In A Flash
Judge rules against LSU student journalist seeking Greek Life investigation records
Alena Allen is the incoming dean for the LSU Paul M. Hebert Law Center. (Photo courtesy of LSU)
A Louisiana district judge has ruled against the editor of LSU’s student-run newspaper in its attempt to unearth investigative records about a former Greek Life administrator accused of catfishing students.
The university investigated the administrator, Donald Abels, on allegations that he created multiple Snapchat accounts with false personas to entrap fraternity recruits in violations of university policy and state law on underage drinking.
Josh Archote, editor of The Reveille, requested the records in September and was swiftly denied by the university.

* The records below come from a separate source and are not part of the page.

(** X1. [validate_config] returns [True] exactly when the completion key,
    the datastore URL and the datastore anon key are all set. Otherwise it
    raises, and the message names the unset ones among OPENAI_API_KEY,
    SUPABASE_URL and SUPABASE_ANON_KEY, each once, in this order, separated
    by ", ", and nothing else. The service-role key is never asked for. *)
Theorem validate_config_requires_three_keys (s : config.Settings) :
  (config.validate_config s = Ok true
   <-> config.OPENAI_API_KEY s <> [] /\ config.SUPABASE_URL s <> []
       /\ config.SUPABASE_ANON_KEY s <> [])
  /\ (config.validate_config s <> Ok true ->
      config.validate_config s
      = Raise (Exception
                 (lit "Missing required environment variables: "
                  ++ join (lit ", ") (unset_variables s)))).
Proof.
  split; [apply validate_config_ok | apply validate_config_raises].
Qed.

Example validate_config_names_missing :
  config.validate_config
    {| config.OPENAI_API_KEY := []; config.SUPABASE_URL := lit "https://db";
       config.SUPABASE_ANON_KEY := [];
       config.SUPABASE_SERVICE_ROLE_KEY := lit "role" |}
  = Raise (Exception
             (lit "Missing required environment variables: OPENAI_API_KEY, SUPABASE_ANON_KEY")).
Proof. reflexivity. Qed.

(** X2. When [validate_config] accepts the settings, neither service
    constructor raises an error of its own: each reaches the client
    constructor of its library and has the outcome of that call. The
    datastore client is asked for with the configured URL and with the
    service-role key when there is one, the anon key otherwise; the
    completion client with the configured API key. *)
Theorem valid_config_reaches_client_constructors
    {C : Type} (create_client : str -> str -> Result supabase_service.Client)
    (OpenAI : str -> Result C) (s : config.Settings) :
  config.validate_config s = Ok true ->
  supabase_service.init create_client s
    = create_client (config.SUPABASE_URL s)
        (if truthy (config.SUPABASE_SERVICE_ROLE_KEY s)
         then config.SUPABASE_SERVICE_ROLE_KEY s
         else config.SUPABASE_ANON_KEY s)
  /\ openai_service.init OpenAI s = OpenAI (config.OPENAI_API_KEY s).
Proof.
  intros H.
  apply validate_config_ok in H as (Hk & Hu & Ha).
  apply truthy_nonempty in Hk, Hu, Ha.
  unfold supabase_service.init, openai_service.init.
  rewrite Hk, Hu, Ha. simpl negb. cbv iota.
  destruct (truthy (config.SUPABASE_SERVICE_ROLE_KEY s)); split; reflexivity.
Qed.
Lemma single_worker_run_witness :
  let a := default_args 3 2 in
  let P := Process 0 1 true 1 false in
  let s := @State stub fs_config 0 [] in
  let dir := @sample_folder_dir stub a (l_exp_name stub_loaded)
               (l_train_step_str stub_loaded) in
  let num := num_fid_samples a in
  let total :=
    exact_ceil_div num (pproc_batch_size a) * pproc_batch_size a in
  let run := @main stub a P s in
  run.1 = inr () ∧
  num ≤ total ∧
  (∃ tr,
     trace run.2 =
       trace s ++ loading_events a P
         ++ [Makedirs dir; Broadcast false; Barrier] ++ tr ++ [Barrier]
         ++ open_events dir (range num)
         ++ [SaveNpz (npz_path dir); Barrier; DestroyProcessGroup] ∧
     Forall sampling tr ∧
     saved_paths tr = png_path dir <$> range total) ∧
  (∃ imgs,
     Forall2 (λ i img, fs run.2 !! png_path dir i = Some (PngFile img))
       (range total) imgs ∧
     Forall (λ img, shape img = [2; 2; 3]) imgs ∧
     fs run.2 !! npz_path dir =
       Some (NpzFile (NdArray [num; 2; 2; 3]
                        (take (Z.to_nat num) imgs ≫= elements)))).
Proof.
  apply (@single_worker_run stub stub_batch_preserving (default_args 3 2)
           (Process 0 1 true 1 false) (@State stub fs_config 0 [])
           stub_loaded 2 2).
  - reflexivity.
  - reflexivity.
  - vm_compute. reflexivity.
  - reflexivity.
  - reflexivity.
  - reflexivity.
  - vm_compute. split; congruence.
  - vm_compute. split; congruence.
  - apply stub_decoder_shape.
  - vm_compute. reflexivity.
  - left. vm_compute. reflexivity.
Defined.

Lemma rerun_is_skipped_witness :
  let a := default_args 3 2 in
  let P := Process 0 1 true 1 false in
  let s := @State stub fs_config 0 [] in
  let s2 := (@main stub a P s).2 in
  is_Some (fs (@main stub a P s).2 !! npz_path
    (@sample_folder_dir stub a (l_exp_name stub_loaded)
       (l_train_step_str stub_loaded))) ∧
  @main stub a P s2 =
    (inr (),
     State (fs s2)
       (seed_generator (worker_seed (global_seed a) (rank P) (world_size P)))
       (trace s2 ++ loading_events a P
          ++ [Broadcast true; DestroyProcessGroup])).
Proof.
  apply (@rerun_is_skipped stub (default_args 3 2) (Process 0 1 true 1 false)
           (@State stub fs_config 0 [])
           (@main stub (default_args 3 2) (Process 0 1 true 1 false)
              (@State stub fs_config 0 [])).2
           stub_loaded).
  - reflexivity.
  - vm_compute. reflexivity.
  - reflexivity.
  - vm_compute. reflexivity.
Defined.

Lemma no_gpu_fails_first_witness :
  @main stub (default_args 100 10) (Process 0 1 false 0 false)
    (@State stub fs_config 0 []) =
    (inl (AssertionError
       "Sampling with DDP requires at least one GPU. sample.py supports CPU-only usage"),
     @State stub fs_config 0 []).
Proof.
  apply (@no_gpu_fails_first stub (default_args 100 10)
           (Process 0 1 false 0 false) (@State stub fs_config 0 [])).
  reflexivity.
Defined.
(** * LED animation library (omi_firmware/led_animation_library.h)

    A shallow embedding of [class LEDAnimator] and of the Arduino calls it
    makes.  The class is stateful and talks to three collaborators: the
    millisecond clock ([millis], [delay]), the PWM peripheral ([ledcWrite])
    and the serial port ([Serial.printf]).  The embedding threads one
    [World] through every method with a small state monad; each call to a
    collaborator is recorded, with the clock value at which it happens, in
    the world's trace.

    Conventions.
    - [unsigned long] is 32 bits wide on the target: [millis()] is the
      boot clock modulo 2^32 and [millis() - lastUpdate] is computed
      modulo 2^32.
    - [int] is 32 bits wide; arithmetic on it is written with two's
      complement wrap-around ([wrap_int]).
    - One call of [update()] reads an unchanged clock, except that
      [delay(n)] blocks the caller and moves the clock forward by [n].
    - The two sine patterns compute their duty in floating point; the
      written value is kept symbolic ([ProcessingSine], [ListeningSine]).
    - [begin()] with its blocking start-up animation and the two free
      functions [showWiFiConnected] and [showButtonPress] run [for] loops;
      these are unrolled with fuel ([for_loop]). *)

From Stdlib Require Import ZArith NArith List Bool Lia.
From Stdlib Require String.
Import String.StringSyntax.
Delimit Scope string_scope with string.
Import ListNotations.

Local Open Scope Z_scope.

The Tulane First Amendment Law Clinic, which also provides legal guidance to the Illuminator, filed suit on Archote’s behalf in January.
Judge Kelly Balfour of the 19th Judicial District Court ruled that because Archote was seeking records similar to those sought in a 2021 court case, McMakin v. LSU, in which the court denied the plaintiff access to those records, there was sufficient precedent to deny Archote’s request.
While Archote contends his request was broader, Christen Triche, an attorney representing LSU President William Tate, the university’s records custodian, argued the university believes the records sought are identical.
Virginia Hamrick, an attorney with the Tulane First Amendment Center representing Archote, argued that subsequent denials of record requests that have already been subject of litigation erodes the public’s right to access public information.
“If someone brought a lawsuit for a public records request, and it was argued, it was litigated, and then someone else wanted those records, even if they hadn’t made a public records request, they would forfeit the rights under the public records law to seek those records,” Hamrick told the judge. “That’s a harsh remedy for the public and depriving them of their constitutional right to access.”
In a statement to the Illuminator, Archote expressed disappointment in the decision.
“If the ruling stands, it will offer greater opportunities for state institutions to shield themselves from public access to their records, which means less transparency and accountability,” Archote said.
Katie Schwartzmann, director of the Tulane First Amendment Law Clinic, said that her team is weighing an appeal of the decision.